Cultural Appropriation: are you guilty?
Last year, a little birdy at SXSW told me that the panel submission of “Playing Indian & Other Racist Nonsense” was too niche of a topic. That thought has echoed with me to this day.
Too niche for an immense society with the population of Native Americans amounting only to roughly 2% of that total?
The problem is that it’s not too niche of a topic for us. Nor is it really a niche topic for that ‘immense society’ when every aspect of what affects us in cultural appropriation and racism is present in their everyday lives as well. Perhaps you haven’t noticed it. It’s a subtle thing because we’re presented as mascots in mockery cartoons or the name of a football team containing an actual slur, culturally wrong icons on your packages of butter and the sides of trucking company semi trucks, props of ancient and long dead “savages” wearing a headdress paired with festivals to down some “fire water”, tattoos of skulls in headdresses, that dreamcatcher thing hanging from your rear view mirror, and every day speech such as “Indian giver”, “off the reservation” and “on the warpath”.
If any of the above references were immediately familiar to you – congratulations! You’ve taken the first step to recognizing an instance of cultural appropriation. It can only get better from here and we can help.
Your panelists for the 2020 SXSW conference are:
Summer Tiger Beach and Adam Beach. Actors, activists.
Statement: “When Native Americans appear on film, we are lazily written as tropes and stereotypes, killed off, raped, and sacrificed for a white character’s story arc. Adam and I are committed to writing and directing our own content, in an effort to shift the representation of Natives in film away from white writers’ outdated fantasies. We (Natives) exist in modern times, we love, we have careers, we learn our languages, we even pay taxes(!), yet by Hollywood’s portrayal we are either drunk or dead. The truth is we have a multitude of stories that can only be told from our unique perspective. We are committed to getting those stories to the screen, with the ultimate goal of inspiring other Native creators to tell their stories as well.”
Adam bio: Adam is living proof that Aboriginal youth can achieve their dreams and change the world.
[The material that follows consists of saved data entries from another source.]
Lemma put_all_stdout l x s : buf x = None -> blen (s_obuf s) = OBUF_SZ -> 0 <= s_opos s < OBUF_SZ ->
  exists s', put_all l (mk_st x s) = Ok (tt, mk_st x s') /\
    written s' ++ take (Z.to_nat (s_opos s')) (s_obuf s') = (written s ++ take (Z.to_nat (s_opos s)) (s_obuf s)) ++ l.
Proof.
  intros Hx. revert s. induction l as [|c l IH]; intros s Hb Hp; cbn [put_all]; [exists s; by rewrite app_nil_r|].
  unfold mbind, K_bind, ctx_putc. cbn [ctx io]. rewrite Hx. destruct (emit_spec c s Hb Hp) as (Hb' & Hp' & E).
  destruct (IH (emit c s) Hb' Hp') as (s' & -> & E'). exists s'. split; [done|]. by rewrite E', E, <- app_assoc.
Qed.

Lemma vsnprintf_spec b n fmt ap s l : format fmt ap = Some l -> 0 < n <= blen b -> n <= 2 ^ 31 ->
  let k := Z.min (blen l) (n - 1) in
  vsnprintf b n fmt ap s = Ok (k, take (Z.to_nat k) l ++ 0 :: drop (Z.to_nat (k + 1)) b).
Proof.
  intros Hf Hn H31 k. unfold vsnprintf, vfmt, mbind, K_bind. unfold format in Hf. rewrite emits_vfmt, Hf, put_all_bounded by lia.
  unfold finish. cbn [ctx buf cap pos io]. rewrite Z.sub_0_r, Z.add_0_l. fold k. pose proof (blen_nonneg l).
  assert (take (Z.to_nat (n - 1)) l = take (Z.to_nat k) l) as ->.
  { unfold k. destruct (Z.min_spec (blen l) (n - 1)) as [[? ->]|[? ->]]; [|done]. unfold blen in *. by rewrite !take_ge by lia. }
  assert (length (take (Z.to_nat k) l) = Z.to_nat k) as Hl by (rewrite length_take; unfold k, blen in *; lia).
  rewrite (proj2 (Z.ltb_lt k n)) by lia. rewrite (proj2 (Z.ltb_lt k _)) by (rewrite blen_put; unfold blen in *; lia). cbn [ctx buf].
  replace (s32 k) with k by int_lia. do 2 f_equal. unfold put, aset. rewrite take_0, app_nil_l. rewrite insert_app_r_alt by lia. f_equal.
  rewrite Hl, Nat.sub_diag, Nat.add_0_l. destruct (drop (Z.to_nat k) b) as [|y r] eqn:E.
  - apply (f_equal length) in E. rewrite length_drop in E. cbn in E. unfold blen in *. lia.
  - cbn [insert list_insert]. f_equal. replace (Z.to_nat (k + 1)) with (Z.to_nat k + 1)%nat by lia. by rewrite <- drop_drop, E.
Qed.

(** C22: [vsnprintf] into a buffer of at least [n] bytes stores the text of the format cut to [n - 1] characters and
    an end, nothing behind it, and returns the number of characters stored. *)
Theorem vsnprintf_correct b n fmt ap s l : format fmt ap = Some l -> 0 < n <= blen b -> n <= 2 ^ 31 ->
  let k := Z.min (blen l) (n - 1) in
  vsnprintf b n fmt ap s = Ok (k, take (Z.to_nat k) l ++ 0 :: drop (Z.to_nat (k + 1)) b).
Proof. apply vsnprintf_spec. Qed.

(** Without a bound, when the text fits. *)
Lemma put_all_fits l b n i s : 0 <= i -> i + blen l < blen b -> blen b < n -> n < 2 ^ 64 ->
  put_all l (mk_st (mk_ctx (Some b) n i) s) = Ok (tt, mk_st (mk_ctx (Some (put b i l)) n (i + blen l)) s).
Proof.
  intros Hi Hb Hn H64. revert b i Hi Hb Hn. induction l as [|c l IH]; intros b i Hi Hb Hn; cbn [put_all].
  - unfold put, blen. cbn [length app]. rewrite Nat.add_0_r, take_drop. by rewrite Z.add_0_r.
  - assert (blen (c :: l) = blen l + 1) as El by (unfold blen; cbn [length]; lia). rewrite El in *. pose proof (blen_nonneg l).
    unfold mbind, K_bind, ctx_putc. cbn [ctx buf cap pos io]. rewrite u64_small by int_lia. rewrite (proj2 (Z.ltb_lt (i + 1) n)), (proj2 (Z.ltb_lt i _)) by lia.
    rewrite IH by (unfold blen in *; rewrite ?aset_length; lia). rewrite <- Z.add_assoc, (Z.add_comm 1). rewrite put_aset by lia. done.
Qed.

Lemma vsprintf_spec b fmt ap s l : format fmt ap = Some l -> blen l < blen b -> blen b < 2 ^ 31 ->
  vsprintf b fmt ap s = Ok (blen l, l ++ 0 :: drop (S (length l)) b).
Proof.
  intros Hf Hl H31. pose proof (blen_nonneg l). unfold vsprintf, vsnprintf, vfmt, mbind, K_bind. unfold format in Hf.
  rewrite emits_vfmt, Hf, put_all_fits by (unfold UINT64_MAX; lia). unfold finish. cbn [ctx buf cap pos io]. rewrite Z.add_0_l.
  rewrite (proj2 (Z.ltb_lt (blen l) _)) by (unfold UINT64_MAX; lia). rewrite (proj2 (Z.ltb_lt (blen l) _)) by (rewrite blen_put; lia). cbn [ctx buf].
  replace (s32 (blen l)) with (blen l) by int_lia. do 2 f_equal. unfold put, aset. change (Z.to_nat 0) with 0%nat. rewrite take_0, app_nil_l, Nat.add_0_l.
  unfold blen in *. rewrite Nat2Z.id, insert_app_r_alt by done. rewrite Nat.sub_diag. f_equal. destruct (drop (length l) b) as [|y r] eqn:E.
  - apply (f_equal length) in E. rewrite length_drop in E. cbn in E. lia.
  - cbn [insert list_insert]. f_equal. replace (S (length l)) with (length l + 1)%nat by lia. by rewrite <- drop_drop, E.
Qed.

(** [printf] writes the text of the format, and returns 0 whatever its length. *)
Theorem vprintf_correct fmt ap s l : format fmt ap = Some l -> blen (s_obuf s) = OBUF_SZ ->
  exists s', vprintf fmt ap s = Ok (0, s') /\ written s' = written s ++ l.
Proof.
  intros Hf Hb. unfold vprintf, vfmt, mbind, K_bind. unfold format in Hf. rewrite emits_vfmt, Hf.
  destruct (put_all_stdout l (mk_ctx None 0 0) (mk_stdio (s_obuf s) 0 (written s)) eq_refl Hb ltac:(done)) as (s' & -> & E).
  cbn [finish ctx buf pos io]. eexists. split; [done|]. cbn [s_opos s_obuf written] in E. rewrite take_0, app_nil_r in E. rewrite <- E.
  unfold flush. destruct (Z.eqb_spec (s_opos s') 0) as [->|]; [by rewrite take_0, app_nil_r|done].
Qed.

Lemma text_puts f r : Libc.str f -> text (Puts (Some (f ++ 0 :: r))) = Some f.
Proof.
  intros Hf. cbn [text]. rewrite Libc.strlen_spec by done. cbn [mbind option_bind]. unfold blen. by rewrite Nat2Z.id, take_app_length.
Qed.

(** ** Numbers *)

(** The value of decimal digits behind those of [n]. *)
Definition of_digits (l : list Z) (n : Z) : Z := fold_left (fun n c => n * 10 + (c - 48)) l n.

Lemma digit_list_spec n v : 0 <= v < 10 ^ Z.of_nat n ->
  exists ds, digit_list n false 10 v = Some ds /\ of_digits (rev ds) 0 = v /\ Forall (fun c => 48 <= c <= 57) ds.
Proof.
  revert v. induction n as [|n IH]; intros v Hv; cbn [digit_list].
  - change (10 ^ Z.of_nat 0) with 1 in Hv. assert (v = 0) as -> by lia. exists []. done.
  - destruct (Z.eqb_spec v 0) as [->|Hne]; [by exists []|]. rewrite Nat2Z.inj_succ, Z.pow_succ_r in Hv by lia.
    destruct (IH (v / 10)) as (ds & -> & Ev & HF); [lia|]. eexists. split; [done|]. cbn [rev mbind option_bind].
    unfold of_digits in *. rewrite fold_left_app, Ev. cbn [fold_left]. unfold digit_char. rewrite (proj2 (Z.ltb_lt (v mod 10) 10)) by lia.
    split; [lia|]. constructor; [lia|done].
Qed.

Lemma digit_list_length n k v ds : 0 <= v < 10 ^ Z.of_nat k -> digit_list n false 10 v = Some ds -> (length ds <= k)%nat.
Proof.
  revert k v ds. induction n as [|n IH]; intros k v ds Hv; cbn [digit_list]; (destruct (Z.eqb_spec v 0) as [->|Hne]; [intros [= <-]; cbn; lia|]); [done|].
  destruct (digit_list n false 10 (v / 10)) as [ds'|] eqn:E; [|done]. intros [= <-]. destruct k as [|k]; [change (10 ^ Z.of_nat 0) with 1 in Hv; lia|].
  rewrite Nat2Z.inj_succ, Z.pow_succ_r in Hv by lia. specialize (IH k (v / 10) ds' ltac:(lia) E). cbn [length]. lia.
Qed.

Lemma uint_buf_spec v : 0 <= v < 2 ^ 64 -> exists ds, uint_buf false 10 v = Some ds /\ of_digits (rev ds) 0 = v /\ Forall (fun c => 48 <= c <= 57) ds /\ ds <> [].
Proof.
  intros Hv. unfold uint_buf. destruct (Z.eqb_spec v 0) as [->|Hne].
  - exists [48]. split; [done|]. split; [done|]. split; [|done]. repeat constructor; lia.
  - destruct (digit_list_spec 20 v) as (ds & E & Ev & HF); [change (10 ^ Z.of_nat 20) with 100000000000000000000; lia|].
    exists ds. do 3 (split; [done|]). intros ->. cbn in Ev. lia.
Qed.

Lemma uint_buf_length v ds : 0 <= v < 10 ^ 10 -> uint_buf false 10 v = Some ds -> (length ds <= 10)%nat.
Proof.
  intros Hv. unfold uint_buf. destruct (v =? 0); [intros [= <-]; cbn; lia|]. by apply (digit_list_length 20 10).
Qed.

(** [atoi] of digits. *)
Lemma of_digits_mono l n : Forall (fun c => 48 <= c <= 57) l -> 0 <= n -> n <= of_digits l n.
Proof.
  revert n. induction l as [|c l IH]; intros n HF Hn; cbn; [lia|]. apply Forall_cons in HF as [Hc HF].
  specialize (IH (n * 10 + (c - 48)) HF ltac:(lia)). unfold of_digits in IH. lia.
Qed.

Lemma atoi_loop_digits l n c t : Forall (fun c => 48 <= c <= 57) l -> Libc.is_digit c = false -> 0 <= n -> of_digits l n < 2 ^ 31 ->
  Libc.atoi_loop (l ++ c :: t) n = Some (of_digits l n).
Proof.
  revert n. induction l as [|d l IH]; intros n HF Hc Hn Hlt; cbn [app Libc.atoi_loop]; [by rewrite Hc|]. apply Forall_cons in HF as [Hd HF].
  assert (Libc.is_digit d = true) as -> by (unfold Libc.is_digit; rewrite andb_true_iff, !Z.leb_le; lia).
  change (of_digits (d :: l) n) with (of_digits l (n * 10 + (d - 48))) in *. pose proof (of_digits_mono l (n * 10 + (d - 48)) HF ltac:(lia)).
  replace (s32 (n * 10 + (d - 48))) with (n * 10 + (d - 48)) by int_lia. apply IH; [done|done|lia|done].
Qed.

Lemma rev_digits ds : Forall (fun c => 48 <= c <= 57) ds -> Forall (fun c => 48 <= c <= 57) (rev ds).
Proof. rewrite !List.Forall_forall. intros H x Hx. apply H. by apply in_rev. Qed.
He has appeared in over 60 films and television programs. One of his more memorable performances was as Ira Hayes, a Pima Native American, in the Academy Award-nominated Clint Eastwood directed Flags of Our Fathers (2006). Adam, like many Native Americans living today, knows the challenges we face as the first peoples of this continent, but he is committed to sharing his dreams and vision of a better future through film and storytelling for our youth.
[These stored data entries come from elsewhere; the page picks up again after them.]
Lemma useradd_correct_witness : exists e, useradd 0 (txt "bob") (Some (contents sample)) = Some (Some (1001, line_of e ++ [10])) /\ e_name e = txt "bob".
Proof.
  destruct (useradd_correct sample (txt "bob") sample_ok ltac:(by apply plainb_spec) ltac:(by apply (bool_decide_unpack _); vm_compute) ltac:(by vm_compute) ltac:(by vm_compute)) as (uid & e & E & _ & En & _).
  { intros e [->|[->|[]%elem_of_nil]%elem_of_cons]%elem_of_cons; by vm_compute. }
  exists e. split; [|exact En]. rewrite E. assert ((fun r => option_map fst r) <$> useradd 0 (txt "bob") (Some (contents sample)) = Some (Some 1001)) as H by by vm_compute.
  rewrite E in H. cbn in H. by injection H as ->.
Defined.

(** ** Defects *)

(** A new password with colons makes its owner root: the line gets new fields. *)
Example password_injection :
  match passwd 1000 None (Some (contents sample)) (txt "wonder" ++ [10]) (txt ":0:0:/" ++ [10]) (txt ":0:0:/" ++ [10]) with
  | Some (Some out) => login (Some out) (txt "alice" ++ [10]) [10]
  | _ => None
  end = Some (Shell 0 0 (txt "/:1000:1000:/home/alice")).
Proof. by vm_compute. Qed.

(** A file longer than the buffer loses its last accounts when any password is changed. *)
Definition many : list entry := replicate 60 (mk_entry (txt "user") (replicate 20 120) (txt "1000") (txt "1000") (txt "/home")) ++ [alice_entry].
Definition after_change (es : list entry) (target name : list Z) : option (option user) :=
  o ← passwd 0 (Some target) (Some (contents es)) [] (txt "new" ++ [10]) (txt "new" ++ [10]);
  match o with Some out => lookup_user name (Some out) | None => None end.
Example passwd_cuts_file : blen (contents many) = 2555 /\ after_change many (txt "user") (txt "alice") = Some None.
Proof. by vm_compute. Qed.

(** A line of 256 characters or more loses its end. *)
Definition wide : entry := mk_entry (txt "wide") [] (txt "7") (txt "7") (47 :: replicate 300 100).
Example passwd_joins_lines : after_change [wide; root_entry; alice_entry] (txt "alice") (txt "root") = Some None.
Proof. by vm_compute. Qed.

End Accounts.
Summer bio: Summer Tiger is a screenwriter, actor, and enrolled member of the Seminole Tribe of Florida. Much of Summer’s knowledge and passion for Indigenous rights come from her experiences as a child when her grandfather was the chief of the Miccousukee Tribe of Florida.
Debra Krol. Jolon Indian Media, Journalist.
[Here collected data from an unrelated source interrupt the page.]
(** [head] prints the first [n] lines. *)
Theorem head_correct n chunks ls rest : 0 < n -> concat chunks = unlines ls ++ rest -> Forall fits ls -> fits rest ->
  head_fd n chunks = unlines (take (Z.to_nat n) (all_lines ls rest)).
Proof.
  intros Hn E Hls (Hs & Hr & Hl). unfold head_fd. rewrite head_loop_concat, E, head_chunk_app, head_lines by (done || lia). cbn [app]. rewrite Z.sub_0_r, Z.add_0_l.
  unfold all_lines. rewrite take_app. set (k := Z.min _ n). assert (unlines (take (Z.to_nat n) ls) ++ unlines (take (Z.to_nat n - length ls) (if blen rest =? 0 then [] else [rest])) =
    unlines (take (Z.to_nat n) ls ++ take (Z.to_nat n - length ls) (if blen rest =? 0 then [] else [rest]))) as <- by (unfold unlines; by rewrite fmap_app, concat_app).
  pose proof (blen_nonneg rest). destruct (Z.ltb_spec k n) as [Hlt|Hge].
  - rewrite head_part by done. cbn [h_line printed h_out app]. rewrite (proj2 (Z.ltb_lt k n)) by done. rewrite andb_true_r.
    destruct (Z.ltb_spec 0 (blen rest)) as [H0|H0].
    + rewrite (proj2 (Z.eqb_neq (blen rest) 0)) by lia. rewrite (take_ge [rest]) by (cbn; lia). rewrite put_line_str by done. unfold unlines. cbn. by rewrite app_nil_r.
    + assert (blen rest = 0) as -> by lia. cbn [Z.eqb]. rewrite take_nil. cbn. by rewrite app_nil_r.
  - rewrite head_chunk_stop by (cbn; lia). cbn [h_line printed h_out]. replace (Z.to_nat n - length ls)%nat with 0%nat by lia. cbn. by rewrite app_nil_r.
Qed.

Lemma n_option_pos args n files : n_option args = Some (n, files) -> 0 < n.
Proof.
  intros E. unfold n_option in E. repeat (case_match; simplify_eq/=; try lia).
  destruct (strtol (l ++ [0]) 10) as [[v x]|]; simplify_eq/=. destruct (Z.leb_spec (s32 v) 0); lia.
Qed.

(** What the loop over the files prints, when [pick] is what is shown of the lines of one. *)
Section shown.
Context (open : list Z -> option (list (list Z))) (prog : list Z) (pick : list (list Z) -> list (list Z)).

Fixpoint sections (many : bool) (files : list (list Z)) (Ls : list (list (list Z))) : list Z :=
  match files with
  | [] => []
  | f :: files' =>
      match open f, Ls with
      | Some _, L :: Ls' => (if many then heading f else []) ++ unlines (pick L) ++ sections many files' Ls'
      | _, _ => not_found prog f ++ sections many files' Ls
      end
  end.
Definition shown (files : list (list Z)) (Ls : list (list (list Z))) : list Z :=
  match files with [] => unlines (pick (concat Ls)) | _ => sections (1 <? Z.of_nat (length files)) files Ls end.
(* ===== verification/Readline.v ===== *)
(** * The line editor of the shell

    Models the history and [readline] of [user/shell/shell.c]. The bytes that will be typed are an argument, what the
    shell writes is part of the state; a store outside [line_buf] or [history] is [None]. The editor is proved to
    implement a simple one on lists, [edit], and the terminal to show the line that is edited. *)

From S2P Require Import Prelude Bytes CString Libc.
Import Libc.

Module Readline.

Definition LINE_MAX : Z := 256.
Definition HIST_MAX : Z := 20.

(** [out] is what has been written to the terminal. *)
Record editor := mk_editor {
  line_buf : list Z; history : list (list Z); hist_head : Z; hist_count : Z; hist_pos : Z; out : list Z
}.
Definition set_line b s := mk_editor b (history s) (hist_head s) (hist_count s) (hist_pos s) (out s).
Definition set_pos p s := mk_editor (line_buf s) (history s) (hist_head s) (hist_count s) p (out s).
Definition write_out l s := mk_editor (line_buf s) (history s) (hist_head s) (hist_count s) (hist_pos s) (out s ++ l).

(** A store into an array of [char]. *)
Definition st (b : list Z) (i c : Z) : option (list Z) := if (0 <=? i) && (i <? blen b) then Some (aset b i c) else None.

(** [write_n], 64 bytes at a time. *)
Fixpoint write_n (fuel : nat) (c n : Z) (s : editor) : editor :=
  match fuel with
  | O => s
  | S f => if 0 <? n then let k := if 64 <? n then 64 else n in write_n f c (n - k) (write_out (replicate (Z.to_nat k) c) s) else s
  end.
Definition erase_input (n : Z) (s : editor) : editor :=
  if n <=? 0 then s else let w c := write_n (Z.to_nat n) c n in w 8 (w 32 (w 8 s)).

Definition hist_add (s : editor) : option editor :=
  h ← strncpy (aget [] (history s) (hist_head s)) (line_buf s) (Z.to_nat (LINE_MAX - 1));
  h ← st h (LINE_MAX - 1) 0;
  Some (mk_editor (line_buf s) (aset (history s) (hist_head s) h) ((hist_head s + 1) mod HIST_MAX)
    (if hist_count s <? HIST_MAX then hist_count s + 1 else hist_count s) 0 (out s)).

(** C's remainder has the sign of its left operand. *)
Definition slot (s : editor) : Z := Z.rem (Z.rem (hist_head s - hist_pos s) HIST_MAX + HIST_MAX) HIST_MAX.

(** The new length and the editor. *)
Definition hist_show (slot len : Z) (s : editor) : option (Z * editor) :=
  let s := erase_input len s in
  b ← strncpy (line_buf s) (aget [] (history s) slot) (Z.to_nat (LINE_MAX - 1));
  b ← st b (LINE_MAX - 1) 0;
  n ← strlen b;
  let s := set_line b s in
  Some (n, if 0 <? n then write_out (take (Z.to_nat n) b) s else s).

Definition hist_up (len : Z) (s : editor) : option (Z * editor) :=
  if hist_count s <=? hist_pos s then Some (len, s)
  else let s := set_pos (hist_pos s + 1) s in hist_show (slot s) len s.

Definition hist_down (len : Z) (s : editor) : option (Z * editor) :=
  if hist_pos s =? 0 then Some (len, s)
  else
    let s := set_pos (hist_pos s - 1) s in
    if hist_pos s =? 0 then
      let s := erase_input len s in
      b ← st (line_buf s) 0 0;
      Some (0, set_line b s)
    else hist_show (slot s) len s.

(** [line_buf[len] = '\0'; return len;] at the end of the input. *)
Definition end_input (len : Z) (s : editor) : option (Z * list Z * editor) :=
  b ← st (line_buf s) len 0; Some (len, [], set_line b s).

(** The loop of [readline]: the result, the bytes not read yet, the editor. *)
Fixpoint readline_loop (inp : list Z) (len : Z) (s : editor) : option (Z * list Z * editor) :=
  match inp with
  | [] => end_input len s
  | u :: inp' =>
      if (u =? 8) || (u =? 127) then
        if 0 <? len then
          b ← st (line_buf s) (len - 1) 0;
          readline_loop inp' (len - 1) (write_out [8; 32; 8] (set_line b s))
        else readline_loop inp' len s
      else if u =? 27 then
        match inp' with
        | [] => end_input len s
        | c1 :: inp'' =>
            if negb (c1 =? 91) then readline_loop inp'' len s
            else
              match inp'' with
              | [] => end_input len s
              | c2 :: inp3 =>
                  '(len, s) ← if c2 =? 65 then hist_up len s else if c2 =? 66 then hist_down len s else Some (len, s);
                  readline_loop inp3 len s
              end
        end
      else if (u =? 10) || (u =? 13) then
        let s := write_out [10] s in
        b ← st (line_buf s) len 0;
        s ← if 0 <? len then hist_add (set_line b s) else Some (set_line b s);
        Some (len, inp', set_pos 0 s)
      else if u <? 32 then readline_loop inp' len s
      else if len <? LINE_MAX - 1 then
        b ← st (line_buf s) len u;
        b ← st b (len + 1) 0;
        readline_loop inp' (len + 1) (write_out [u] (set_line b s))
      else readline_loop inp' len s
  end.
Definition readline (inp : list Z) (s : editor) : option (Z * list Z * editor) :=
  b ← st (line_buf s) 0 0; readline_loop inp 0 (set_line b s).

(** ** The editor on lists *)

(** The line, the earlier lines with the last one first, and how far back the user has gone. *)
Record state := mk_state { cur : list Z; past : list (list Z); back : nat }.

(** Shows the line that is [n] back, the empty line for 0. *)
Definition recall (n : nat) (x : state) : state :=
  mk_state (match n with O => [] | S i => default [] (past x !! i) end) (past x) n.
Definition older (x : state) : state := if (back x <? length (past x))%nat then recall (S (back x)) x else x.
Definition newer (x : state) : state := match back x with O => x | S n => recall n x end.
Definition typed (c : Z) (x : state) : state :=
  if blen (cur x) <? LINE_MAX - 1 then mk_state (cur x ++ [c]) (past x) (back x) else x.
Definition rubout (x : state) : state := mk_state (take (length (cur x) - 1) (cur x)) (past x) (back x).
Definition enter (x : state) : state :=
  mk_state (cur x) (if blen (cur x) =? 0 then past x else take (Z.to_nat HIST_MAX) (cur x :: past x)) 0.

Fixpoint edit (inp : list Z) (x : state) : list Z * state :=
  match inp with
  | [] => ([], x)
  | u :: inp' =>
      if (u =? 8) || (u =? 127) then edit inp' (rubout x)
      else if u =? 27 then
        match inp' with
        | [] => ([], x)
        | c1 :: inp'' =>
            if negb (c1 =? 91) then edit inp'' x
            else match inp'' with
                 | [] => ([], x)
                 | c2 :: inp3 => edit inp3 (if c2 =? 65 then older x else if c2 =? 66 then newer x else x)
                 end
        end
      else if (u =? 10) || (u =? 13) then (inp', enter x)
      else if u <? 32 then edit inp' x
      else edit inp' (typed u x)
  end.

(** ** The terminal *)

(** The line on the screen: what is left of the cursor, the nearest first, and what is right of it. *)
Definition term_step (t : list Z * list Z) (c : Z) : list Z * list Z :=
  let '(l, r) := t in
  if c =? 8 then match l with x :: l' => (l', x :: r) | [] => t end else (c :: l, drop 1 r).
Definition term (t : list Z * list Z) (bs : list Z) : list Z * list Z := fold_left term_step bs t.

(** The screen shows [cur], and blanks behind the cursor. *)
Definition shows (cur : list Z) (t : list Z * list Z) : Prop := t.1 = rev cur /\ Forall (eq 32) t.2.

(** ** Pieces *)

Lemma write_out_app a b s : write_out b (write_out a s) = write_out (a ++ b) s.
Proof. unfold write_out. cbn. by rewrite app_assoc. Qed.

Lemma write_n_spec fuel c n s : 0 <= n <= Z.of_nat fuel -> write_n fuel c n s = write_out (replicate (Z.to_nat n) c) s.
Proof.
  revert n s. induction fuel as [|f IH]; intros n s Hn; cbn [write_n].
  - assert (n = 0) as -> by lia. unfold write_out. cbn. rewrite app_nil_r. by destruct s.
  - destruct (Z.ltb_spec 0 n); [|assert (n = 0) as -> by lia; unfold write_out; cbn; rewrite app_nil_r; by destruct s].
    set (k := if 64 <? n then 64 else n). assert (0 < k <= n) by (unfold k; destruct (Z.ltb_spec 64 n); lia).
    rewrite IH by lia. rewrite write_out_app, <- replicate_add. do 2 f_equal. lia.
Qed.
Statement: “Media has long been challenged to report on communities of color without resorting to tired old tropes. In the case of Indian Country, that factor can be multiplied by at least a factor of 10. If readers have only mainstream coverage to build a picture of Native America, they would come away with a culture rife with poverty, substance abuse, gaudy casinos rising above the prairie and colorful dancing. The reality is far different from that picture – it’s more complex and layered. But the majority of journalists fail to grasp even the basics. Our panel will show the beginnings of solutions, which involve both retraining mainstream journalists about the intricacies of Indian Country and the importance of actively recruiting and retaining Indigenous journalists who can serve as expert sources withing newsrooms. In fact, I recently offered tips on the first subject to an audience of science writers; that article was well-received and is likely pinned to cork boards in newsrooms (link:https://www.theopennotebook.com/author/debra-utacia-krol/) So, we’d like to offer myself and other panelists in a journey to the world behind the Indian casino.”
Bio: Indigenous storyteller Debra Utacia Krol is an award-winning journalist with an emphasis on Native issues, environmental and science issues, and travel who’s fond of averring that “My beat is Indians.” She is an enrolled member of the Xolon (also known as Jolon) Salinan Tribe from the Central California coastal ranges. Krol’s forceful and deeply reported stories about peoples, places and issues have won nearly a dozen awards. Krol seeks to leverage her extensive journalism experience in Native America and in the mainstream to tell the real story of Indian Country.
Alexandra (Ali) Watson. Social media, Japanese music industry, Indigenous issues.
Statement: “As a kid, one of the first representations that I saw of Natives was in a cartoon called the Paw Paw Bears. They were bears dressed in stereotypical garb and had a magic totem that came to life when called upon. As an adult, that kind of appropriation wouldn’t stand. This country is the origin of all the stereotypical and racist attitudes that can be found around the world toward Native Americans here. Appropriation is so commonplace that it’s practically normalized. That way of thinking needs to change here at home before it can be adequately tackled on a global scale. K-pop and Japanese artists have worn headdresses, dressed in stereotypical garb and dressed as “Indians” for Halloween. Music artists and entertainers have worn offensive garb including, but not limited to, Gwen Stefani, Cher, Alyssa Milano, and Pharrell. Way too many people claim to be Native and aren’t, such as Elizabeth Warren, Kaya Jones, Otep and Dana Loesch. The source of these problems is in the United States and it needs to be addressed. We are still living and breathing our cultures. Let us help you respect us appropriately.”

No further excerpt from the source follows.